### [Your objective]
Every line below that has "softly" in it should be copied.

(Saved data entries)

(* ===== verification/DnsServer.v ===== *)
(** * The DNS server (src/dns/src/server.rs)

    The listening addresses of the server: which sockets are opened with which options, which bind
    failures are tolerated, and when start-up fails; then what is registered with [hickory]'s server and
    how it ends. The socket layer's answers are given by the environment. *)

From S2P Require Import Prelude Text Net Sockets Common Record Redb ServingCache DnsHandler.

(** [prepare_socket]. *)
Definition prepare_socket (addr : SocketAddr) (ty : SockType) (v6_only : bool) : Sock unit :=
  sock_call (NewSocket (is_sock_ipv6 addr) ty) ≫= λ _,
  (if is_sock_ipv6 addr then sock_call (SetOnlyV6 v6_only) else mret tt) ≫= λ _,
  sock_call SetNonblocking ≫= λ _,
  sock_call (Bind addr).

(** [bind_pair]. *)
Definition bind_pair (addr : SocketAddr) (v6_only : bool) : Sock unit :=
  prepare_socket addr DGRAM v6_only ≫= λ _,
  sock_call (FromStd DGRAM) ≫= λ _,
  prepare_socket addr STREAM v6_only ≫= λ _,
  sock_call SetReuseAddress ≫= λ _,
  sock_call (Listen 1024) ≫= λ _,
  sock_call (FromStd STREAM).

(** [needs_v6_only] and [is_soft_bind_failure]. *)
Definition needs_v6_only (addr : SocketAddr) (listen : list SocketAddr) : bool :=
  is_sock_ipv6 addr && existsb (λ other, is_sock_ipv4 other && bool_decide (socket_port other = socket_port addr)) listen.
Definition is_soft_bind_failure (e : ErrorKind) : bool :=
  match e with AddrNotAvailable | Unsupported => true | OtherKind _ => false end.

(** The loop of [run_dns_server_with_handler]: the addresses bound so far and the last soft failure. *)
Fixpoint bind_loop (listen todo : list SocketAddr) (bound : list SocketAddr) (last_err : option ErrorKind)
    (env : list (option ErrorKind)) : (ErrorKind + list SocketAddr * option ErrorKind) * list (option ErrorKind) :=
  match todo with
  | [] => (inr (bound, last_err), env)
  | addr :: todo' =>
      let '(r, env', _) := bind_pair addr (needs_v6_only addr listen) env [] in
      match r with
      | inr _ => bind_loop listen todo' (bound ++ [addr]) last_err env'
      | inl e =>
          if is_soft_bind_failure e then bind_loop listen todo' bound (Some e) env'
          else (inl e, env')
      end
  end.

(** The start-up part of [run_dns_server_with_handler]: [Panic] is the assertion or the [expect]. *)
Definition bind_all (listen : list SocketAddr) (env : list (option ErrorKind)) : outcome ErrorKind (list SocketAddr) :=
  if decide (listen = []) then Panic
  else
    match (bind_loop listen listen [] None env).1 with
    | inl e => Err e
    | inr (bound, last_err) =>
        if decide (bound = []) then match last_err with Some e => Err e | None => Panic end
        else Ok bound
    end.

(** The calls made on [hickory]'s [Server]. *)
Inductive ServerCall : Type :=
  | RegisterSocket (addr : SocketAddr)
  | RegisterListener (addr : SocketAddr) (timeout : Duration) (response_buffer : Z)
  | ShutdownGracefully.
(** [Error] of src/dns/src/error.rs, a protocol error without its message. *)
Inductive DnsError : Type := DnsIo (e : ErrorKind) | DnsProto | DnsStore (e : StoreError).

Definition register_pair (tcp_idle : Duration) (addr : SocketAddr) : list ServerCall :=
  [RegisterSocket addr; RegisterListener addr tcp_idle 512].

(** [run_dns_server_with_handler]: the calls made on a server that came up, and the result. [message] tells whether the
    shutdown message has come (or its channel has closed); until then there is no result. *)
Definition run_dns_server_with_handler (listen : list SocketAddr) (tcp_idle : Duration) (message : bool)
    (env : list (option ErrorKind)) : list ServerCall * option (outcome DnsError unit) :=
  match bind_all listen env with
  | Panic => ([], Some Panic)
  | Err e => ([], Some (Err (DnsIo e)))
  | Ok bound =>
      let calls := bound ≫= register_pair tcp_idle in
      if message then (calls ++ [ShutdownGracefully], Some (Ok tt)) else (calls, None)
  end.

(** [run_dns_server]: the cache is filled before the names are looked at. *)
Definition run_dns_server `{DnsName} `{Semver} `{RedbApi} `{Bincode} (sort_freshest : list PeerRecord → list PeerRecord)
    (config : DnsConfig) (dns_zone ns : rstr) (listen : list SocketAddr) (tcp_idle : Duration) (message : bool)
    (env : list (option ErrorKind)) (now4 now6 now : Z) : DB (list ServerCall * option (outcome DnsError unit)) :=
  cache ← build_serving_cache sort_freshest config now4 now6 now;
  match with_metrics config dns_zone ns cache dns_metrics_new with
  | None => mret ([], Some (Err DnsProto))
  | Some _ => mret (run_dns_server_with_handler listen tcp_idle message env)
  end.

(** ** Lemmas *)

(** A loop that ends normally has bound some of the addresses; every failure on the way was soft, and
    one is remembered if nothing was bound. *)
Lemma bind_loop_spec listen todo bound last_err env :
  match (bind_loop listen todo bound last_err env).1 with
  | inl e => is_soft_bind_failure e = false
  | inr (bound', last_err') =>
      (∃ new, bound' = bound ++ new ∧ new `sublist_of` todo ∧ (todo ≠ [] → new = [] → is_Some last_err')) ∧
      (is_Some last_err → is_Some last_err') ∧
      (∀ e, last_err' = Some e → last_err = Some e ∨ is_soft_bind_failure e = true)
  end.
Proof.
  revert bound last_err env. induction todo as [|addr todo IH]; intros bound last_err env; cbn [bind_loop].
  { cbn. split; [exists []; rewrite app_nil_r; done|auto]. }
  destruct (bind_pair addr (needs_v6_only addr listen) env []) as [[[e|[]] env'] tr].
  - destruct (is_soft_bind_failure e) eqn:Hs; [|done]. specialize (IH bound (Some e) env').
    destruct (bind_loop listen todo bound (Some e) env') as [[e'|[b l]] env2]; cbn in *; [done|].
    destruct IH as ((new & -> & Hsub & _) & Hl & He). assert (is_Some l) by (by apply Hl; eexists).
    split; [exists new; split; [done|]; split; [by constructor|done]|]. split; [done|].
    intros e0 He0. destruct (He e0 He0) as [[= <-]|]; by right.
  - specialize (IH (bound ++ [addr]) last_err env').
    destruct (bind_loop listen todo (bound ++ [addr]) last_err env') as [[e'|[b l]] env2]; cbn in *; [done|].
    destruct IH as ((new & -> & Hsub & _) & Hl & He). split; [|by split].
    exists (addr :: new). rewrite <-app_assoc. split; [done|]. split; [by constructor|done].
Qed.

Definition prepare_calls (addr : SocketAddr) (ty : SockType) (v6_only : bool) : list SockCall :=
  [NewSocket (is_sock_ipv6 addr) ty] ++ (if is_sock_ipv6 addr then [SetOnlyV6 v6_only] else []) ++ [SetNonblocking; Bind addr].

Lemma prepare_socket_inr addr ty v6_only env tr a env' tr' :
  prepare_socket addr ty v6_only env tr = (inr a, env', tr') → tr' = tr ++ prepare_calls addr ty v6_only.
Proof.
  unfold prepare_socket, prepare_calls.
  intros Hp. destruct (is_sock_ipv6 addr); sock_inv; by rewrite <-!app_assoc.
Qed.

(** ** Theorems *)

(** Binding never panics with at least one address; it succeeds with the non-empty list of the addresses that could be
    bound, in the order given, and fails on the first hard error or, when every address failed softly, with a soft one. *)
Lemma bind_all_outcome listen env :
  listen ≠ [] →
  match bind_all listen env with
  | Ok bound => bound ≠ [] ∧ bound `sublist_of` listen
  | Err e => is_soft_bind_failure e = false ∨
      (is_soft_bind_failure e = true ∧ ∃ last_err, (bind_loop listen listen [] None env).1 = inr ([], last_err))
  | Panic => False
  end.
Proof.
  intros Hne. unfold bind_all. rewrite decide_False by done. pose proof (bind_loop_spec listen listen [] None env) as Hs.
  destruct (bind_loop listen listen [] None env) as [[e|[bound last_err]] env']; cbn [fst] in *; [by left|].
  destruct Hs as ((new & -> & Hsub & Hl) & _ & He). cbn [app]. case_decide as Hn; [|done].
  destruct (Hl Hne Hn) as [e ->]. right. destruct (He e eq_refl) as [[=]|]. split; [done|]. subst. eauto.
Qed.


(** IPv6 sockets are restricted to IPv6 exactly when an IPv4 address on the same port is listened on
    as well; and a pair that was bound has made its calls in this order, in which the TCP
    socket's address reuse is set after the bind that would need it. *)
Theorem bind_pair_calls addr listen env a env' tr :
  bind_pair addr (needs_v6_only addr listen) env [] = (inr a, env', tr) →
  tr = prepare_calls addr DGRAM (needs_v6_only addr listen) ++ [FromStd DGRAM] ++
       prepare_calls addr STREAM (needs_v6_only addr listen) ++ [SetReuseAddress; Listen 1024; FromStd STREAM] ∧
  (needs_v6_only addr listen = true ↔
     is_sock_ipv6 addr = true ∧ ∃ other, other ∈ listen ∧ is_sock_ipv4 other = true ∧ socket_port other = socket_port addr).
Proof.
  intros Hb. split.
  - unfold bind_pair in Hb.
    sock_inv. repeat match goal with E : prepare_socket _ _ _ _ _ = _ |- _ => apply prepare_socket_inr in E; subst end.
    by rewrite <-!app_assoc.
  - unfold needs_v6_only. rewrite andb_true_iff, existsb_exists. setoid_rewrite andb_true_iff.
    setoid_rewrite bool_decide_eq_true. by setoid_rewrite list_elem_of_In.
Qed.

(** ** Witnesses: both families on port 53, without IPv6 on the host *)

Definition listen0 : list SocketAddr := [SockV4 0 53; SockV6 0 53 0 0].

(** IPv4 is bound and served, the IPv6 socket is refused softly. *)
Definition env0 : list (option ErrorKind) := replicate 10 None ++ [Some Unsupported].


Lemma bind_pair_calls_witness : needs_v6_only (SockV6 0 53 0 0) listen0 = true.
Proof.
  apply (bind_pair_calls (SockV6 0 53 0 0) listen0 [] tt [] (bind_pair (SockV6 0 53 0 0) true [] []).2); [done|].
  split; [done|]. exists (SockV4 0 53). split; [left|done].
Defined.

### [Written answer]
    bound, in the order given, and fails on the first hard error or, when every address failed softly, with a soft one. *)
(** IPv4 is bound and served, the IPv6 socket is refused softly. *)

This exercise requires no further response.